UK counter-terrorism specialists said they needed to keep secret the name of any perpetrator or suspect for at least 36 hours to ensure there was an element of surprise in approaching relatives, friends and others.
The home secretary reflected the frustration and dismay of the UK security services in a series of interviews on Wednesday morning.
Adding to the sense of anger in the UK were further leaks from an NBC reporter who quoted US intelligence officials providing other details about the killer.
The reporter Richard Engel of NBC tweeted details not released by the UK. Engel said US intelligence officers told him family members of the the killer, Salman Abedi, had warned UK security officials about him and had described him as dangerous.
The intelligence community has long been uncomfortable about revelations from its recent past made in books and articles, but the release of details of a live investigation on the scale of those by the US and France is a relatively new phenomenon.
It comes on top of Donald Trump’s release of intelligence to Russia that had been passed on by Israel, which had obtained it from an Arab country.
American officials in Washington briefed US journalists early on Tuesday about the number of dead, confirming that it was a suicide bombing and – hours later – the name of the killer. The UK had not been planning to release the name on Tuesday.
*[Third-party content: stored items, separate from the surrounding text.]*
(** [X4cEngine::run] *)
Definition x4c_run (f : FrameCtx) (e : X4cEngine Pipe) : X4cEngine Pipe * FrameCtx * Verdict :=
  if decide (len f < d_min_parse (e_desc e))%nat then (e, f, Drop) else
  let input := frame f in
  let '(p, out) := process_packet (U16 0) input (pipe e) in
  let '(verdict, scratch) := read_outputs out (scratch_out e) in
  let e := with_run e p input scratch in
  match verdict with
  | Drop | Punt => (e, f, verdict)
  | _ =>
      let n := (len f `min` length scratch)%nat in
      (e, frame_mut (fun fr => take n scratch ++ drop n fr) f, verdict)
  end.

Definition x4c_process (p : X4cPipeline Pipe) (f : FrameCtx) (e : X4cEngine Pipe)
    : X4cEngine Pipe * FrameCtx * Verdict :=
  x4c_run f (sync (journal p) e).

#[export] Instance X4c_Engine : Engine (X4cPipeline Pipe) (X4cEngine Pipe) := {
  process := x4c_process;
  engine_name e := d_name (e_desc e);
}.

#[export] Instance X4c_Pipeline : Pipeline (X4cPipeline Pipe) (X4cEngine Pipe) := {
  pipeline_name p := d_name (desc p);
  engine := x4c_engine;
  mints _ := true;
}.

#[export] Instance X4c_EngineLaws : EngineLaws (X4cPipeline Pipe) (X4cEngine Pipe).
Proof.
  split. intros p f e Ho. cbn. unfold x4c_process, x4c_run. case_decide; [done |].
  destruct (process_packet _ _ _) as [p' out]. destruct (read_outputs out _) as [vd scratch].
  assert (ok (frame_mut (fun fr => take (len f `min` length scratch)%nat scratch ++
                                   drop (len f `min` length scratch)%nat fr) f) /\
          same_slot f (frame_mut (fun fr => take (len f `min` length scratch)%nat scratch ++
                                   drop (len f `min` length scratch)%nat fr) f)) as Hg.
  { destruct (frame_mut_ok (fun fr => take (len f `min` length scratch)%nat scratch ++
                                   drop (len f `min` length scratch)%nat fr) f Ho) as (H1 & H2 & _); [| done].
    rewrite length_app, length_take, length_drop, length_frame by done. lia. }
  by destruct vd.
Qed.
End engine.

(** ** Lemmas: the shipped descriptions *)

(** The parameters every shipped schema lets through fit the encoder. *)
Lemma shipped_params_fit (sch : TableSchema) a params act :
  sch ∈ L2.SCHEMAS ++ L3.SCHEMAS -> check sch a params = Ok act ->
  encode_params params = Some (params ≫= fun p => reverse (wire_bytes p)).
Proof.
  intros Hs [Ha Hk]%check_Ok. unfold encode_params. rewrite encode_from_spec; [done |].
  replace (sum_list_with (fun p => width (kind p)) params)
    with (sum_list_with width (param_kind <$> action_params act)).
  - revert act Ha Hk. cut (forall act, act ∈ ((L2.SCHEMAS ++ L3.SCHEMAS) ≫= actions) ->
      (sum_list_with width (param_kind <$> action_params act) <= MAX_ENCODED)%nat).
    + intros H act Ha _. apply H. apply find_Some in Ha as [Ha _].
      apply list_elem_of_bind. by exists sch.
    + apply Forall_forall. eapply (bool_decide_unpack _). vm_compute. reflexivity.
  - rewrite <- Hk. clear. induction params as [| p ps IH]; [done |]. cbn. by rewrite IH.
Qed.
The UK’s reluctance to identify the assailant was evident because it took hours after his name was circulating in the US media before Greater Manchester police confirmed it.
One of the basic tenets of intelligence sharing is that other agencies do not disclose it. The problem is that those intelligence agencies, whether American or French, pass it up to their presidents, prime ministers and departmental ministers. In the past, that secrecy was respected.
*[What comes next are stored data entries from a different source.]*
(* ===== verification/GenL3.v ===== *)
(** * l3fwd as x4c compiled it (crates/up4-x4c/src/generated/l3fwd.rs)

    The generated router over the classes of [X4cRuntime].  Its Ethernet header
    is the one of [GenL2].  The compiler's code for a field that is wider than a
    byte and not a whole number of bytes, which only the fragment offset is,
    does not give back what it read. *)

From S2P Require Import Prelude Bytes Text Value Shim Frame L3Fwd P4 X4cAbi X4cRuntime X4c GenL2.

Local Open Scope Z_scope.

(** ** The IPv4 header *)

Module Ip.
Section header.
Context {BV : Type} `{HB : Bitvec BV}.

Record ipv4_h := {
  valid : bool;
  version : BV;
  ihl : BV;
  diffserv : BV;
  total_len : BV;
  identification : BV;
  flags : BV;
  frag_offset : BV;
  ttl : BV;
  protocol : BV;
  hdr_checksum : BV;
  src : BV;
  dst : BV;
}.

Definition ipv4_default : ipv4_h := {|
  valid := false; version := bv_default; ihl := bv_default; diffserv := bv_default; total_len := bv_default;
  identification := bv_default; flags := bv_default; frag_offset := bv_default; ttl := bv_default;
  protocol := bv_default; hdr_checksum := bv_default; src := bv_default; dst := bv_default;
|}.

(** The assignments of [set], in order: up to the flags, and from the fragment
    offset on. *)
Definition set_first (buf : bytes) (h : ipv4_h) : ipv4_h := {|
  valid := valid h;
  version := field_set 0 4 buf;
  ihl := field_set 4 8 buf;
  diffserv := field_set 8 16 buf;
  total_len := field_set 16 32 buf;
  identification := field_set 32 48 buf;
  flags := field_set 48 51 buf;
  frag_offset := frag_offset h; ttl := ttl h; protocol := protocol h; hdr_checksum := hdr_checksum h; src := src h; dst := dst h;
|}.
After the leaks, it could be tempting for UK police and intelligence services to stop sharing sensitive information, although Britain relies heavily on the US sharing its intelligence and benefits from intelligence, especially on counter-terrorism, from European colleagues such as France and Germany.
Adding to the impression of western security services as uncoordinated and amateurish, the French interior minister, Gérard Collomb, then told French television on Wednesday that Abedi had been in Libya and possibly Syria, information UK police had not disclosed.
Soldiers and armed police patrol near the Houses of Parliament. Photograph: Facundo Arrizabalaga/EPA
The top Democrat on the House intelligence committee, Adam Schiff, said he did not know the source but insisted it was not from Congress, as members and their staffs had not been briefed.
Schiff, who is a driving force behind the congressional investigation into the Trump campaign’s links with Russia, said: “We should have been very careful and respectful of the British investigation and the timing which the British felt was in their investigative interests in releasing that. That should have been their discretion not ours. If that is something we did, I think that’s a real problem.”